## Exercise prompt
Only the lines below between the ones containing "st |> setAttendanceLog" and "existsb (fun member =>", inclusive, are to be reproduced, each exactly as it stands.

[Provided data]

Definition availableMembersForSignIn (st : State) : list Member :=
  filter (fun m => negb (hasActiveSession (m_name m) st)) (members st).

Definition openSignInModal (st : State) : State :=
  let availableMembers := availableMembersForSignIn st in
  st |> setSignInMemberName
          (match availableMembers with
           | m :: _ => m_name m
           | [] => []
           end)
     |> setIsSignInModalOpen true.

Definition closeSignInModal (st : State) : State :=
  st |> setIsSignInModalOpen false |> setSignInMemberName [].

Definition runStartNewTaskFlow (now : Z) (st : State) : State :=
  st |> setNewTaskNumberInput (generateDefaultTaskNumber now)
     |> setIsNewTaskModalOpen true.

Definition openNewTaskModal (now : Z) (st : State) : State :=
  if someNonEmpty (activeSessions st) || someNonEmpty (attendanceLog st)
  then st |> openConfirmModal
    (lit "Starting a new task will clear all current attendance records. Are you sure?")
    startNewTaskFlow
  else runStartNewTaskFlow now st.

Definition closeNewTaskModal (st : State) : State :=
  st |> setIsNewTaskModalOpen false |> setNewTaskNumberInput [].

(** *** Core logic handlers *)

(** [now] is the reading of [new Date()], [tid] that of the toast. *)
Definition handleSignIn (now tid : Z) (st : State) : State :=
  if isEmpty (signInMemberName st) then st else
  let newSession :=
    {| s_name := signInMemberName st; s_signInTime := now |} in
  st |> setActiveSessions
          (sort bySessionName (activeSessions st ++ [newSession]))
     |> addToast (signInMemberName st ++ lit " signed in.") success tid
     |> closeSignInModal.

Definition handleSignOut (memberName : jsstring) (now tid : Z)
    (st : State) : State :=
  match find (fun s => jsstring_eqb (s_name s) memberName)
             (activeSessions st) with
  | None => st
  | Some sessionToEnd =>
      let newLogEntry :=
        {| e_name := s_name sessionToEnd;
           e_signInTime := s_signInTime sessionToEnd;
           e_signOutTime := now |} in
      st |> setAttendanceLog (newLogEntry :: attendanceLog st)
         |> setActiveSessions
              (filter (fun s => negb (jsstring_eqb (s_name s) memberName))
                      (activeSessions st))
         |> addToast (memberName ++ lit " signed out.") info tid
  end.

Definition isModeAdd (m : option ModalMode) : bool :=
  match m with Some add => true | _ => false end.

Definition isModeEdit (m : option ModalMode) : bool :=
  match m with Some edit => true | _ => false end.

(** [member.name !== memberToEdit?.name] *)
Definition differsFromEdited (name : jsstring) (mte : option Member) : bool :=
  match mte with
  | Some m => negb (jsstring_eqb name (m_name m))
  | None => true
  end.

Definition isDuplicate (trimmedName : jsstring) (st : State) : bool :=
  existsb (fun member =>
    jsstring_eqb (toLowerCase (m_name member)) (toLowerCase trimmedName) &&
    (isModeAdd (modalMode st) ||
     (isModeEdit (modalMode st) &&
      differsFromEdited (m_name member) (memberToEdit st))))
    (members st).

Definition renameMemberIn (oldName newName : jsstring) (m : Member) : Member :=
  if jsstring_eqb (m_name m) oldName then {| m_name := newName |} else m.

Definition renameSessionIn (oldName newName : jsstring) (s : ActiveSession)
    : ActiveSession :=
  if jsstring_eqb (s_name s) oldName
  then {| s_name := newName; s_signInTime := s_signInTime s |} else s.

Definition renameEntryIn (oldName newName : jsstring) (e : LogEntry)
    : LogEntry :=
  if jsstring_eqb (e_name e) oldName
  then {| e_name := newName; e_signInTime := e_signInTime e;
          e_signOutTime := e_signOutTime e |}
  else e.

Definition handleSaveMember (tid : Z) (st : State) : State :=
  let trimmedName := trim (memberNameInput st) in
  if isEmpty trimmedName
  then st |> setError (lit "Member name cannot be empty.") else
  if isDuplicate trimmedName st
  then st |> setError (lit "A member with this name already exists.") else
  match modalMode st, memberToEdit st with
  | Some add, _ =>
      let newMember := {| m_name := trimmedName |} in
      st |> setMembers (sort byMemberName (members st ++ [newMember]))
         |> addToast (lit "New member added.") success tid
         |> closeAddEditModal
  | Some edit, Some edited =>
      let oldName := m_name edited in
      let newName := trimmedName in
      st |> setMembers
              (sort byMemberName
                 (map (renameMemberIn oldName newName) (members st)))
         |> setActiveSessions
              (sort bySessionName
                 (map (renameSessionIn oldName newName) (activeSessions st)))
         |> setAttendanceLog
              (map (renameEntryIn oldName newName) (attendanceLog st))
         |> addToast (lit "Member updated.") success tid
         |> closeAddEditModal
  | _, _ => st |> closeAddEditModal
  end.

Definition runDeleteAction (memberNameToDelete : jsstring) (tid : Z)
    (st : State) : State :=
  st |> setMembers
          (filter (fun m => negb (jsstring_eqb (m_name m) memberNameToDelete))
                  (members st))
     |> setActiveSessions
          (filter (fun s => negb (jsstring_eqb (s_name s) memberNameToDelete))
                  (activeSessions st))
     |> setAttendanceLog
          (filter (fun l => negb (jsstring_eqb (e_name l) memberNameToDelete))
                  (attendanceLog st))
     |> addToast (memberNameToDelete ++ lit " has been deleted.") error_ tid
     |> closeAddEditModal.

Definition handleDeleteMember (st : State) : State :=
  match memberToEdit st with
  | None => st
  | Some edited =>
      let memberNameToDelete := m_name edited in
      st |> openConfirmModal
        (lit "Delete " ++ memberNameToDelete ++
         lit "? This removes them from all records and cannot be undone.")
        (deleteAction memberNameToDelete)
  end.

Definition handleRemoveMemberFromEditList (memberName : jsstring)
    (st : State) : State :=
  st |> setEditingMemberList
          (filter (fun m => negb (jsstring_eqb (m_name m) memberName))
                  (editingMemberList st)).

Definition handleSaveMemberList (tid : Z) (st : State) : State :=
  let updatedMembers :=
    sort byMemberName
      (map (fun member => {| m_name := m_name member |})
           (editingMemberList st)) in
  st |> setMembers updatedMembers
     |> setActiveSessions []
     |> setAttendanceLog []
     |> addToast (lit "Member list has been reset.") success tid
     |> closeListEditModal.

Definition handleStartNewTask (tid : Z) (st : State) : State :=
  let trimmedTaskNumber := trim (newTaskNumberInput st) in
  if isEmpty trimmedTaskNumber then st else
  st |> setTaskNumber trimmedTaskNumber
     |> setActiveSessions []
     |> setAttendanceLog []
     |> addToast (lit "New task session started: " ++ trimmedTaskNumber)
          success tid
     |> closeNewTaskModal.

Definition runClearLogAction (tid : Z) (st : State) : State :=
  st |> setActiveSessions []
     |> setAttendanceLog []
     |> addToast (lit "Attendance log has been cleared.") info tid.

Definition handleClearLog (st : State) : State :=
  if negb (someNonEmpty (activeSessions st)) &&
     negb (someNonEmpty (attendanceLog st))
  then st
  else st |> openConfirmModal
    (lit "Clear the attendance log for this task? This cannot be undone.")
    clearLogAction.

(** [confirmModalProps.onConfirm()]; [now] is the one clock reading the
    stored closure makes, if it makes one. *)
Definition runConfirmAction (a : ConfirmAction) (now : Z) (st : State)
    : State :=
  match a with
  | noAction => st
  | startNewTaskFlow => runStartNewTaskFlow now st
  | deleteAction n => runDeleteAction n now st
  | clearLogAction => runClearLogAction now st
  end.

Definition handleConfirm (now : Z) (st : State) : State :=
  st |> runConfirmAction (cm_onConfirm (confirmModalProps st)) now
     |> closeConfirmModal.
(** *** Log transformation *)

Definition viewOfActive (session : ActiveSession) : SessionView :=
  {| v_name := s_name session; v_signInTime := s_signInTime session;
     v_signOutTime := None; v_status := SignedIn |}.

Definition viewOfLog (log : LogEntry) : SessionView :=
  {| v_name := e_name log; v_signInTime := e_signInTime log;
     v_signOutTime := Some (e_signOutTime log); v_status := SignedOut |}.

(** The comparator handed to [combinedLog.sort]. *)
Definition bySessionLog (a b : SessionView) : Z :=
  if isSignedIn a && negb (isSignedIn b) then -1
  else if isSignedIn b && negb (isSignedIn a) then 1
  else v_signInTime b - v_signInTime a.

Definition sessionLog (st : State) : list SessionView :=
  let allActiveSessions := map viewOfActive (activeSessions st) in
  let allPastSessions := map viewOfLog (attendanceLog st) in
  let combinedLog := allActiveSessions ++ allPastSessions in
  sort bySessionLog combinedLog.

(** *** The exported text *)

Definition newline : jsstring := [10%N].

Definition separator : jsstring := lit " | ".

(** [Math.max(...sessionLog.map(e => e.name.length), 'Member'.length)] *)
Definition maxNameLength (log : list SessionView) : nat :=
  fold_right Nat.max (length (lit "Member"))
    (map (fun e => length (v_name e)) log).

[/Provided data]

## Task solution
      st |> setAttendanceLog (newLogEntry :: attendanceLog st)
         |> setActiveSessions
              (filter (fun s => negb (jsstring_eqb (s_name s) memberName))
                      (activeSessions st))
         |> addToast (memberName ++ lit " signed out.") info tid
  end.

Definition isModeAdd (m : option ModalMode) : bool :=
  match m with Some add => true | _ => false end.

Definition isModeEdit (m : option ModalMode) : bool :=
  match m with Some edit => true | _ => false end.

(** [member.name !== memberToEdit?.name] *)
Definition differsFromEdited (name : jsstring) (mte : option Member) : bool :=
  match mte with
  | Some m => negb (jsstring_eqb name (m_name m))
  | None => true
  end.

Definition isDuplicate (trimmedName : jsstring) (st : State) : bool :=
  existsb (fun member =>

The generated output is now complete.